Consigning with a store
Consignment is another option, better suited for nicer, individual pieces than whole-house contents. One way of looking at it is free storage until the pieces sell. Why keep a cluttered house, or worse, pay storage fees for something you intend to sell when you can move it to a consignment shop today?
Expect consignment stores to be pickier with their inventory than an estate sale or buyout company. They like to maintain a certain standard for their customers, and in some cases might require your decor to match their ambience. If your furniture has dings or scratches, the store should want to see photos before you deliver furniture to their location.

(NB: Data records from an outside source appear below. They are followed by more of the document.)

(** * dataTables.js: verification of the table-widget glue script

    Source: master/buildbot/status/web/files/script/project/dataTables.js

    The script is an AMD module with two injected dependencies, the table
    widget plugin ([datatables-plugin]) and the project's [helpers].  Its
    single function [init] selects the tables of the page by CSS class,
    builds an options object for each, instantiates the widget and wires
    the filter text inputs to the widget's [fnFilter].

    The embedding has three layers:
    - [Dom]: the page as a tree of elements with node identities, and the
      jQuery selections the script uses;
    - [Js]: JavaScript values, so that the options object is a map from
      property names to values and an assignment is a map insert;
    - [DataTables]: the script itself, in a state-and-output monad over
      the page, parameterised by the injected dependencies. *)

From Stdlib Require Import ZArith Ascii String List Bool Arith Lia.
From stdpp Require Import base option list strings gmap fin_maps.

Local Open Scope string_scope.
Local Open Scope list_scope.

(** The double-quote character, which occurs inside the script's single-quoted
    string literals. *)
Definition dq : string := String (ascii_of_nat 34) EmptyString.

(* ===================================================================== *)
(** ** The page *)
(* ===================================================================== *)

Module Dom.

(** An element node.  [nid] is the identity of the node (what a JavaScript
    reference to the node denotes); [ident] is its [id] attribute, [classes]
    its class list, [attrs] its other attributes, [value] the value property
    of a form control and [text] the text it directly contains. *)
#[local] Unset Elimination Schemes.
Inductive element : Type :=
  Element {
    nid : nat;
    tag : string;
    ident : option string;
    classes : list string;
    attrs : gmap string string;
    value : string;
    text : string;
    children : list element
  }.
#[local] Set Elimination Schemes.

(** Induction over the tree, with the hypothesis available for every child. *)
Fixpoint element_tree_ind (P : element -> Prop)
    (step : forall n t i c a v x ch,
        Forall P ch -> P (Element n t i c a v x ch))
    (e : element) : P e :=
  match e with
  | Element n t i c a v x ch =>
      step n t i c a v x ch
        ((fix all (l : list element) : Forall P l :=
            match l with
            | [] => @List.Forall_nil _ P
            | y :: l' =>
                @List.Forall_cons _ P y l' (element_tree_ind P step y) (all l')
            end) ch)
  end.

(** [$(e).hasClass(c)] *)
Definition hasClass (c : string) (e : element) : bool :=
  existsb (String.eqb c) (classes e).

Definition hasTag (t : string) (e : element) : bool := String.eqb t (tag e).

Definition hasId (i : string) (e : element) : bool :=
  match ident e with
  | Some j => String.eqb i j
  | None => false
  end.

(** The element and all its descendants, in document order. *)
Fixpoint elements (e : element) : list element :=
  e :: flat_map elements (children e).

(** The proper descendants of an element, in document order. *)
Definition descendants (e : element) : list element :=
  flat_map elements (children e).

(** The node with the given identity, as it stands in the page. *)
Definition find_node (n : nat) (d : element) : option element :=
  List.find (fun e => Nat.eqb (nid e) n) (elements d).

(** What a reference [r], taken earlier, denotes now: the node of the same
    identity in the current page.  A node that is no longer in the page keeps
    the state it had when the reference was taken. *)
Definition deref (r : element) (d : element) : element :=
  match find_node (nid r) d with
  | Some e => e
  | None => r
  end.

(** [$('.c')]: every element of the page with class [c]. *)
Definition select_class (c : string) (d : element) : list element :=
  List.filter (hasClass c) (elements d).

(** [$('#i')]: jQuery resolves an id selector to at most one element, the
    first in document order. *)
Definition select_id (i : string) (d : element) : list element :=
  match List.find (hasId i) (elements d) with
  | Some e => [e]
  | None => []
  end.

(** [$('.c t')]: the elements with tag [t] that lie below an element
    with class [c].  [inside] records whether such an ancestor was passed. *)
Fixpoint select_class_descendant (c t : string) (inside : bool) (e : element)
  : list element :=
  (if inside && hasTag t e then [e] else [])
    ++ flat_map (select_class_descendant c t (inside || hasClass c e))
                (children e).

(** [$('> p t', ctx)]: the elements with tag [t] below a child of [ctx]
    that has tag [p]. *)
Definition select_child_descendant (p t : string) (ctx : element)
  : list element :=
  flat_map
    (fun c => if hasTag p c
              then List.filter (hasTag t) (descendants c)
              else [])
    (children ctx).

(** [.attr(k, v)] on the nodes whose identity is in [ids]. *)
Fixpoint set_attr (ids : list nat) (k v : string) (e : element) : element :=
  Element (nid e) (tag e) (ident e) (classes e)
          (if existsb (Nat.eqb (nid e)) ids then <[k := v]> (attrs e)
           else attrs e)
          (value e) (text e)
          (map (set_attr ids k v) (children e)).

(** The first non-empty list of a list of lists. *)
Fixpoint first_nonempty {A} (ps : list (list A)) : list A :=
  match ps with
  | [] => []
  | [] :: rest => first_nonempty rest
  | p :: _ => p
  end.

(** The way from [e] down to the node with identity [n] (the first one in
    document order, as for [find_node]): [e] first, that node last; empty
    when [e] holds no such node. *)
Fixpoint path_to (n : nat) (e : element) : list element :=
  if Nat.eqb (nid e) n then [e]
  else match first_nonempty (map (path_to n) (children e)) with
       | [] => []
       | p => e :: p
       end.

(** The ancestors of the node with identity [n], the parent first and the
    root of the page last. *)
Definition ancestors (n : nat) (d : element) : list element :=
  tl (rev (path_to n d)).

(** The nodes an event dispatched on [target] visits while it bubbles: the
    target, then its ancestors from the parent up to the root.  The path is
    fixed when the event is dispatched. *)
Definition event_path (target : element) (d : element) : list element :=
  target :: ancestors (nid target) d.





End Dom.

(* ===================================================================== *)
(** ** JavaScript values *)
(* ===================================================================== *)

Module Js.

#[local] Unset Elimination Schemes.
Inductive value : Type :=
| Null
| Bool (b : bool)
| Num (n : Z)
| Str (s : string)
| Arr (l : list value)
| Obj (m : gmap string value).
#[local] Set Elimination Schemes.

(** An object literal [{k1: v1, ..., kn: vn}]. *)
Definition object (l : list (string * value)) : gmap string value :=
  list_to_map l.

End Js.

(* ===================================================================== *)
(** ** The script *)
(* ===================================================================== *)

Module DataTables.
Import Dom.

(** An options object: property names to values. *)
Abbreviation options := (gmap string Js.value).

(** *** The options object (lines 16-79 of the source) *)

(** The object literal [optionTable] starts from. *)
Definition optionTable_literal : options :=
  Js.object
    [ ("bPaginate", Js.Bool false);
      ("bLengthChange", Js.Bool false);
      ("bFilter", Js.Bool false);
      ("bSort", Js.Bool true);
      ("bInfo", Js.Bool false);
      ("bAutoWidth", Js.Bool false);
      ("sDom", Js.Str ("<" +:+ dq +:+ "table-wrapper" +:+ dq +:+ "t>"));
      ("bRetrieve", Js.Bool true);
      ("asSorting", Js.Bool true);
      ("bServerSide", Js.Bool false);
      ("bSearchable", Js.Bool true);
      ("aaSorting", Js.Arr []);
      ("iDisplayLength", Js.Num 50);
      ("bStateSave", Js.Bool true) ].

(** The layout string both branches assign:
    [<"top"flip><"table-wrapper"t><"bottom"pi>]. *)
Definition sDom_tools : string :=
  "<" +:+ dq +:+ "top" +:+ dq +:+ "flip><" +:+ dq +:+ "table-wrapper" +:+ dq
      +:+ "t><" +:+ dq +:+ "bottom" +:+ dq +:+ "pi>".

(** The [sLengthMenu] string, concatenated as in the source. *)
Definition sLengthMenu_text : string :=
  "Entries per page<select>" +:+
  ("<option value=" +:+ dq +:+ "10" +:+ dq +:+ ">10</option>") +:+
  ("<option value=" +:+ dq +:+ "25" +:+ dq +:+ ">25</option>") +:+
  ("<option value=" +:+ dq +:+ "50" +:+ dq +:+ ">50</option>") +:+
  ("<option value=" +:+ dq +:+ "100" +:+ dq +:+ ">100</option>") +:+
  ("<option value=" +:+ dq +:+ "-1" +:+ dq +:+ ">All</option>") +:+
  "</select>".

In most cases a consignment store will ask 40% commission to sell your furniture or collectibles within a three-month period, with the asking price dropping a certain percentage each month. Like estate sales, the commission fee goes towards their overhead: marketing expenses and workers’ wages, plus rent. Fifty-percent is considered high. Before agreeing to a commission fee, consider their availability. What days and hours are they open? Are they in a good location? How much do they invest in marketing? These will help determine the likelihood of your pieces selling. If they don’t get much traffic or keep odd hours, how do they expect to sell your piece with limited exposure?
What happens if your pieces don’t sell? What is your timeframe to retrieve them, and what happens if you’re unable to collect them in that time? Some of the seedier places might make a singular attempt at contacting you (sending an email or leaving a voicemail) before keeping your stuff. Look for a flexible store that works with you, not against you.